Buying a home became more affordable in 2024, but only by the slimmest of margins. It was still the second least affordable homebuying year on record, surpassed only by 2023.
A household making the $83,782 median U.S. income in 2024 would’ve had to spend 41.8% of their earnings on monthly housing costs if they bought the $429,734 median-priced U.S. home. That’s a slight improvement from 42.2% in 2023, but is considerably less affordable than the typical share of 30% or lower recorded throughout the 2010s.
That’s according to a Redfin analysis that estimates monthly housing payments for the typical homebuyer using median home sale prices, monthly mortgage rates (averaging 6.72% for 2024) median household incomes, and the assumption of a 15% down payment, principal, interest, taxes and insurance. (Note: Data for 2024 goes through November, while data from past years spans the full year. More information on the methodology is available at the end of the report.)
“Affordability improved ever so slightly this year because wage growth outpaced the growth in monthly housing payments,” said Redfin Senior Economist Elijah de la Campa. “But that’s not to say buying a home became affordable. For many Americans, buying a home remains more out of reach than ever and that’s unlikely to change anytime soon. Even with inventory trending upwards, we still expect prices to continue rising in 2025 due to a lack of homes for sale—pushing more would-be homebuyers to rent instead.”
Homebuyers need to earn $116,782 to afford the typical home
In 2024, a homebuyer needed to earn an annual income of at least $116,782 if they wanted to spend no more than 30% of their earnings on monthly housing payments for the median-priced home. That’s a record high and is $33,000 more than the typical household makes in a year.

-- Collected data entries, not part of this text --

(* ===== verification/IoBufInv.v ===== *)
(** IoBufInv: the contents of an IoBuf and what each operation does to them. *)
From Stdlib Require Import Ascii.
From S2P Require Import Prelude IoBuf.
Local Open Scope Z_scope.

(** The memory of a process; sizes below it do not wrap around. *)
Definition kMaxBuf : Z := 2 ^ 62.

(** The buffer holds [c] between [pre] and [post]. *)
Record buf_is (b : IoBuf) (pre c post : list ascii) : Prop := {
  bi_bytes : buffer_ b = pre ++ c ++ post;
  bi_read : read_index_ b = Z.of_nat (length pre);
  bi_write : write_index_ b = Z.of_nat (length pre) + Z.of_nat (length c);
  bi_prepend : 0 ≤ prepend_size_ b;
  bi_small : buf_size b < kMaxBuf;
}.

(** The readable bytes are [c], and the read index is behind the prepend area. *)
Definition contents (b : IoBuf) (c : list ascii) : Prop :=
  prepend_size_ b ≤ read_index_ b ∧ ∃ pre post, buf_is b pre c post.

(** ** Ranges *)

Lemma write_at_ok (pre old post data : list ascii) : length old = length data →
  write_at (pre ++ old ++ post) (Z.of_nat (length pre)) data = Ok (pre ++ data ++ post).
Proof.
  intros Hl. unfold write_at. rewrite !length_app, Nat2Z.id.
  rewrite (proj2 (Z.leb_le 0 _)), (proj2 (Z.leb_le _ _)) by lia. cbn [andb]. f_equal.
  rewrite take_app_length, drop_app_ge by lia.
  replace (length pre + length data - length pre)%nat with (length old) by lia. by rewrite drop_app_length.
Qed.

Lemma read_range_ok (pre c post : list ascii) :
  read_range (pre ++ c ++ post) (Z.of_nat (length pre)) (Z.of_nat (length pre) + Z.of_nat (length c)) = Ok c.
Proof.
  unfold read_range. rewrite !length_app, (proj2 (Z.leb_le 0 _)), !(proj2 (Z.leb_le _ _)) by lia. cbn [andb].
  f_equal. rewrite Nat2Z.id, drop_app_length. replace (Z.to_nat _) with (length c) by lia. apply take_app_length.
Qed.

Lemma resize_grow (l : list ascii) n : Z.of_nat (length l) ≤ n →
  resize l n = l ++ replicate (Z.to_nat n - length l) NUL.
Proof. intros Hn. unfold resize. by rewrite take_ge by lia. Qed.

(** Split a list at a length. *)
Lemma split_at {A} (l : list A) n : (n ≤ length l)%nat → ∃ l1 l2, l = l1 ++ l2 ∧ length l1 = n.
Proof. intros Hn. exists (take n l), (drop n l). rewrite take_drop, length_take. split; [done|lia]. Qed.

Ltac buf_len := unfold buf_size, kMaxBuf in *; repeat first
  [ progress rewrite ?length_app, ?length_replicate, ?length_insert in *
  | match goal with H : buffer_ _ = _ |- _ => rewrite H in * end ]; simpl in *; lia.

Section view.
Implicit Types (b : IoBuf) (pre c post data : list ascii).

Lemma bi_sizes b pre c post : buf_is b pre c post →
  readable_size b = Z.of_nat (length c) ∧ writable_size b = Z.of_nat (length post) ∧
  buf_size b = Z.of_nat (length pre + length c + length post).
Proof.
  intros [Hb Hr Hw Hp Hs]. unfold readable_size, writable_size.
  assert (buf_size b = Z.of_nat (length pre + length c + length post)) as E
    by (unfold buf_size; rewrite Hb, !length_app; lia).
  unfold kMaxBuf in Hs. rewrite E, Hr, Hw in *. rewrite !uN_small by lia. split_and!; lia.
Qed.

Lemma check_ok b pre c post : buf_is b pre c post → prepend_size_ b ≤ read_index_ b → check_index_validity b = Ok tt.
Proof.
  intros [_ Hr Hw _ _] Hp. unfold check_index_validity. rewrite !cassert_true by (apply Z.leb_le; lia). done.
Qed.

Lemma read_view b pre c post : buf_is b pre c post → readView b = Ok c.
Proof. intros [Hb Hr Hw _ _]. unfold readView. rewrite Hb, Hr, Hw. apply read_range_ok. Qed.

(** A new buffer is empty. *)
Lemma new_buf_contents n : 0 ≤ n < 2 ^ 61 → contents (new_buf n 8) [].
Proof.
  intros Hn. split; [done|]. exists (take 8 (buffer_ (new_buf n 8))), (drop 8 (buffer_ (new_buf n 8))).
  assert (length (buffer_ (new_buf n 8)) = Z.to_nat (8 + n)) as Hl
    by (simpl; unfold resize; rewrite take_nil, app_nil_l, length_replicate; simpl; lia).
  assert (length (take 8 (buffer_ (new_buf n 8))) = 8)%nat as H8 by (rewrite length_take, Hl; lia).
  split; rewrite ?H8; [by rewrite app_nil_l, take_drop|done|done|done|].
  unfold buf_size, kMaxBuf. rewrite Hl. lia.
Qed.

(** [move_read_index] drops bytes from the front; an empty buffer starts over. *)
Lemma move_read_spec b c data : contents b (data ++ c) →
  runs (move_read_index b (Z.of_nat (length data))) (λ b', contents b' c ∧ prepend_size_ b' = prepend_size_ b ∧
    buf_size b' = buf_size b).
Proof.
  intros (Hp & pre & post & Hv). pose proof Hv as [Hb Hr Hw H0 Hs].
  destruct (bi_sizes b _ _ _ Hv) as (Er & _ & Esz). rewrite length_app in *. unfold move_read_index. rewrite Er.
  rewrite cassert_true by (apply Z.leb_le; lia). rewrite bind_ok.
  destruct (Z.ltb_spec (Z.of_nat (length data)) (Z.of_nat (length data + length c))) as [Hlt|Hge].
  - set (b' := set_read b _). unfold kMaxBuf in *.
    assert (buf_is b' (pre ++ data) c post) as Hv'.
    { split; simpl; [by rewrite Hb, <- !app_assoc|rewrite Hr, uN_small by lia; rewrite length_app; lia|rewrite Hw, length_app; lia|done|done]. }
    rewrite (check_ok b' _ _ _ Hv'), bind_ok by (simpl; rewrite Hr, uN_small by lia; lia). apply runs_ok.
    split; [|done]. split; [simpl; rewrite Hr, uN_small by lia; lia|by exists (pre ++ data), post].
  - assert (c = []) as -> by (apply length_zero_iff_nil; lia).
    rewrite (check_ok b _ _ _ Hv Hp), bind_ok. set (b' := set_write _ _).
    destruct (split_at (buffer_ b) (Z.to_nat (prepend_size_ b))) as (p & q & E & Hl); [unfold buf_size in *; lia|].
    assert (buf_is b' p [] q) as Hv' by (split; simpl; [done|lia|lia|lia|done]).
    rewrite (check_ok b' _ _ _ Hv'), bind_ok by done. apply runs_ok. split; [|done]. split; [done|by exists p, q].
Qed.

Lemma reuse_spec b c : contents b c →
  runs (reuse_prependable_space b) (λ b', prepend_size_ b' = prepend_size_ b ∧ buf_size b' = buf_size b ∧
    ∃ pre post, buf_is b' pre c post ∧ Z.of_nat (length pre) = prepend_size_ b).
Proof.
  intros (Hp & pre & post & Hv). pose proof Hv as [Hb Hr Hw H0 Hs]. destruct (bi_sizes b _ _ _ Hv) as (Er & _ & Esz).
  unfold reuse_prependable_space. change (read_range _ _ _) with (readView b).
  rewrite (read_view b _ _ _ Hv), bind_ok.
  destruct (split_at pre (Z.to_nat (prepend_size_ b))) as (p1 & p2 & -> & Hl); [lia|].
  destruct (split_at (p2 ++ c) (length c)) as (o & q & E & Ho); [rewrite length_app; lia|].
  assert (buffer_ b = p1 ++ o ++ q ++ post) as Hb' by (rewrite Hb, <- app_assoc, (app_assoc p2), E, <- app_assoc; done).
  replace (prepend_size_ b) with (Z.of_nat (length p1)) by lia.
  rewrite Hb', (write_at_ok p1 o (q ++ post) c Ho), bind_ok. set (b' := set_write _ _).
  assert (length (buffer_ b) = length (p1 ++ c ++ q ++ post)) as Elen by (rewrite Hb', !length_app; lia).
  rewrite length_app in Esz. unfold kMaxBuf in *.
  assert (buf_is b' p1 c (q ++ post)) as Hv'.
  { split; simpl; [done|lia|rewrite Er, uN_small by lia; lia|lia|unfold buf_size in *; simpl; unfold kMaxBuf; lia]. }
  rewrite (check_ok b' _ _ _ Hv'), bind_ok by (simpl; lia). apply runs_ok. split_and!; [simpl; lia|unfold buf_size; simpl; lia|].
  exists p1, (q ++ post). done.
Qed.

(** After [expend] there is room for [size] more bytes. *)
Lemma expend_spec b c size : contents b c → 0 ≤ size → buf_size b + size < kMaxBuf - prepend_size_ b →
  runs (expend b size) (λ b', contents b' c ∧ prepend_size_ b' = prepend_size_ b ∧
    size ≤ writable_size b' ∧ buf_size b' ≤ buf_size b + size).
Proof.
  intros Hc Hsize Hbound. pose proof Hc as (Hp & pre & post & Hv). pose proof Hv as [_ Hr Hw H0 Hs].
  destruct (bi_sizes b _ _ _ Hv) as (Er & Ew & Esz). unfold expend, prependable_size, kMaxBuf in *.
  rewrite (check_ok b _ _ _ Hv Hp), bind_ok, Ew, Hr, !uN_small by lia.
  destruct (reuse_spec b c Hc) as (b1 & -> & Hp1 & Hsz1 & pre1 & post1 & Hv1 & Hl1).
  destruct (bi_sizes b1 _ _ _ Hv1) as (Er1 & Ew1 & Esz1). pose proof Hv1 as [Hb1 Hr1 Hw1 H01 Hs1].
  destruct (Z.ltb_spec (size + prepend_size_ b) (Z.of_nat (length post) + Z.of_nat (length pre))) as [Hlt|Hge].
  - apply runs_ok. split_and!; [|done|lia|lia]. split; [lia|by exists pre1, post1].
  - rewrite bind_ok. rewrite Hw1, uN_small by lia. set (b2 := set_buffer b1 _).
    set (zs := replicate (Z.to_nat size - length post1) NUL).
    assert (buf_is b2 pre1 c (post1 ++ zs)) as Hv2.
    { assert (buffer_ b2 = pre1 ++ c ++ post1 ++ zs) as Hb2.
      { simpl. rewrite Hb1, resize_grow by (rewrite !length_app; lia). rewrite <- !app_assoc. do 3 f_equal.
        unfold zs. f_equal. rewrite !length_app. lia. }
      split; try done. unfold buf_size. rewrite Hb2, !length_app. unfold zs. rewrite length_replicate. unfold kMaxBuf. lia. }
    destruct (bi_sizes b2 _ _ _ Hv2) as (_ & Ew2 & Esz2).
    rewrite (check_ok b2 _ _ _ Hv2), bind_ok by (simpl; lia). apply runs_ok.
    rewrite length_app in Ew2, Esz2. unfold zs in *. rewrite length_replicate in Ew2, Esz2.
    split_and!; [|done|lia|lia]. split; [simpl; lia|by eexists _, _].
Qed.

(** The bytes of [data] are put behind the contents. *)
Lemma put_view b pre c old post data : buf_is b pre c (old ++ post) → length old = length data →
  ∃ l, write_at (buffer_ b) (write_index_ b) data = Ok l ∧ length l = length (buffer_ b) ∧
    ∀ r w, r = read_index_ b → w = write_index_ b + Z.of_nat (length data) →
      buf_is (mkIoBuf l (prepend_size_ b) r w) pre (c ++ data) post.
Proof.
  intros [Hb Hr Hw H0 Hs] Hl. exists ((pre ++ c) ++ data ++ post). split_and!.
  - rewrite Hb, Hw. rewrite (app_assoc pre). rewrite <- Nat2Z.inj_add, <- length_app. by apply write_at_ok.
  - rewrite Hb, !length_app. lia.
  - intros r w -> ->. unfold buf_size in *. rewrite Hb, !length_app in Hs.
    split; simpl; [by rewrite <- !app_assoc|done|rewrite length_app; lia|done|].
    unfold buf_size. simpl. rewrite !length_app. lia.
Qed.

Lemma room b pre c post size : buf_is b pre c post → 0 ≤ size → size ≤ writable_size b →
  ∃ old post', post = old ++ post' ∧ Z.of_nat (length old) = size.
Proof.
  intros Hv H0 Hsz. destruct (bi_sizes b _ _ _ Hv) as (_ & Ew & _).
  destruct (split_at post (Z.to_nat size)) as (old & post' & -> & Hl); [lia|]. exists old, post'. split; [done|lia].
Qed.

(** The bytes a sequence of operations may add without running out of memory. *)
Definition room_for (b : IoBuf) (n : Z) : Prop := buf_size b + n < kMaxBuf - prepend_size_ b.

Lemma ensure_spec b c size : contents b c → 0 ≤ size → room_for b size →
  runs (ensure_appendable b size) (λ b', contents b' c ∧ prepend_size_ b' = prepend_size_ b ∧
    size ≤ writable_size b' ∧ buf_size b' ≤ buf_size b + size).
Proof.
  intros Hc H0 Hroom. unfold ensure_appendable.
  assert (runs (if writable_size b <? size then expend b size else Ok b) (λ b', contents b' c ∧
    prepend_size_ b' = prepend_size_ b ∧ size ≤ writable_size b' ∧ buf_size b' ≤ buf_size b + size)) as H1.
  { destruct (Z.ltb_spec (writable_size b) size); [by apply expend_spec|]. apply runs_ok. split_and!; [done..|lia]. }
  rbind H1. intros b1 (Hc1 & Hp1 & Hw1 & Hs1). rewrite cassert_true, bind_ok by (by apply Z.leb_le).
  pose proof Hc1 as (Hp & pre & post & Hv). rewrite (check_ok b1 _ _ _ Hv Hp), bind_ok. by apply runs_ok.
Qed.

Lemma append_spec b c data : contents b c → room_for b (Z.of_nat (length data)) →
  runs (append b data) (λ b', contents b' (c ++ data) ∧ prepend_size_ b' = prepend_size_ b ∧
    buf_size b' ≤ buf_size b + Z.of_nat (length data)).
Proof.
  intros Hc Hroom. unfold append, appendImp. rbind (ensure_spec b c (Z.of_nat (length data)) Hc ltac:(lia) Hroom).
  intros b1 (Hc1 & Hp1 & Hw1 & Hs1). pose proof Hc1 as (Hp & pre & post & Hv).
  destruct (room b1 _ _ _ (Z.of_nat (length data)) Hv ltac:(lia) Hw1) as (old & post' & -> & Hl).
  destruct (put_view b1 pre c old post' data Hv ltac:(lia)) as (l & -> & Hll & Hput). rewrite bind_ok.
  unfold move_write_index. assert (writable_size (set_buffer b1 l) = writable_size b1) as Ewr
    by (unfold writable_size, buf_size; simpl; by rewrite Hll).
  rewrite Ewr, cassert_true, bind_ok by (by apply Z.leb_le). apply runs_ok.
  pose proof Hv as [Hb Hr Hw H0 Hs]. destruct (bi_sizes b1 _ _ _ Hv) as (_ & _ & Esz). rewrite length_app in Esz.
  unfold kMaxBuf in *. split_and!; [|done|unfold buf_size in *; simpl; lia]. split; [simpl; lia|]. exists pre, post'.
  apply Hput; simpl; [done|]. rewrite uN_small; [done|]. lia.
Qed.

(** What the kernel wrote into the writable part, announced with [hasWritten]. *)
Lemma fill_spec b c data : contents b c → Z.of_nat (length data) ≤ writable_size b →
  runs (b ← fill b data; hasWritten b (Z.of_nat (length data))) (λ b', contents b' (c ++ data) ∧
    prepend_size_ b' = prepend_size_ b ∧ buf_size b' = buf_size b).
Proof.
  intros (Hp & pre & post & Hv) Hw1. unfold fill, BeginWrite.
  destruct (room b _ _ _ (Z.of_nat (length data)) Hv ltac:(lia) Hw1) as (old & post' & -> & Hl).
  destruct (put_view b pre c old post' data Hv ltac:(lia)) as (l & -> & Hll & Hput). rewrite !bind_ok.
  unfold hasWritten. assert (writable_size (set_buffer b l) = writable_size b) as Ewr
    by (unfold writable_size, buf_size; simpl; by rewrite Hll).
  rewrite Ewr, cassert_true, bind_ok by (by apply Z.leb_le). pose proof Hv as [Hb Hr Hw H0 Hs].
  destruct (bi_sizes b _ _ _ Hv) as (_ & _ & Esz). rewrite length_app in Esz. unfold kMaxBuf in *.
  set (b' := set_write _ _). assert (buf_is b' pre (c ++ data) post') as Hv'.
  { apply Hput; simpl; [done|]. rewrite uN_small; [done|]. lia. }
  rewrite (check_ok b' _ _ _ Hv'), bind_ok by (simpl; lia). apply runs_ok.
  split_and!; [|done|unfold buf_size; simpl; by rewrite Hll]. split; [simpl; lia|by exists pre, post'].
Qed.

Lemma unwrite_spec b c data : contents b (c ++ data) →
  runs (unwrite b (Z.of_nat (length data))) (λ b', contents b' c ∧ prepend_size_ b' = prepend_size_ b ∧ buf_size b' = buf_size b).
Proof.
  intros (Hp & pre & post & Hv). pose proof Hv as [Hb Hr Hw H0 Hs].
  destruct (bi_sizes b _ _ _ Hv) as (Er & _ & Esz). rewrite length_app in *. unfold unwrite, kMaxBuf in *. rewrite Er.
  rewrite cassert_true, bind_ok by (apply Z.leb_le; lia). set (b' := set_write _ _).
  assert (buf_is b' pre c (data ++ post)) as Hv'.
  { split; simpl; [by rewrite Hb, <- !app_assoc|done|rewrite Hw, uN_small by lia; lia|done|done]. }
  rewrite (check_ok b' _ _ _ Hv'), bind_ok by (simpl; lia). apply runs_ok.
  split; [|done]. split; [simpl; lia|by exists pre, (data ++ post)].
Qed.
End view.

(** Where there is room, the bytes are put behind the contents in place. *)
Lemma append_fits b pre c post data : buf_is b pre c post → prepend_size_ b ≤ read_index_ b → (length data ≤ length post)%nat →
  ∃ b', append b data = Ok b' ∧ buf_is b' pre (c ++ data) (drop (length data) post) ∧ prepend_size_ b' = prepend_size_ b.
Proof.
  intros Hv Hp Hl. destruct (bi_sizes b _ _ _ Hv) as (_ & Ew & Esz). unfold append, appendImp, ensure_appendable. rewrite Ew.
  rewrite (proj2 (Z.ltb_ge _ _)), bind_ok, Ew, cassert_true, bind_ok, (check_ok _ _ _ _ Hv Hp), !bind_ok by (lia || (apply Z.leb_le; lia)).
  pose proof Hv as Hv'. rewrite <- (take_drop (length data) post) in Hv'. destruct (put_view b pre c _ _ data Hv' ltac:(rewrite length_take; lia)) as (l & -> & Hll & Hput).
  rewrite bind_ok. unfold move_write_index. assert (writable_size (set_buffer b l) = writable_size b) as -> by (unfold writable_size, buf_size; simpl; by rewrite Hll).
  rewrite Ew, cassert_true, bind_ok by (apply Z.leb_le; lia). eexists. split; [done|]. split; [|done]. pose proof Hv as [_ Hr Hw H0 Hs].
  unfold kMaxBuf in *. apply Hput; simpl; [done|]. rewrite uN_small; [done|]. lia.
Qed.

A rule of thumb in personal finance is that people should spend no more than 30% of their income on housing, though this rule has become harder to follow as housing costs have soared.
The median monthly housing payment for homebuyers hit a record of $2,920 in 2024, rising 4.3% from 2023 and 86% from 2019. In contrast, wages have grown around 4% year-over-year throughout 2024. The slight improvement in affordability this year is mainly due to the slightly lower average mortgage rate (6.72%), compared to 2023 (6.81%). It was the fourth consecutive year where the income needed to keep home payments affordable was higher than the median household income.
Texas metros top list for improved affordability in 2024; Anaheim and Chicago saw the biggest decreases in affordability
In Austin, TX, a household making the $103,717 median income in 2024 would have had to spend 39.6% of their earnings on monthly housing costs if they bought the $444,928 median-priced home there, down from 42.8% in 2023. That was the biggest improvement in affordability among the 50 most populous U.S. metropolitan areas.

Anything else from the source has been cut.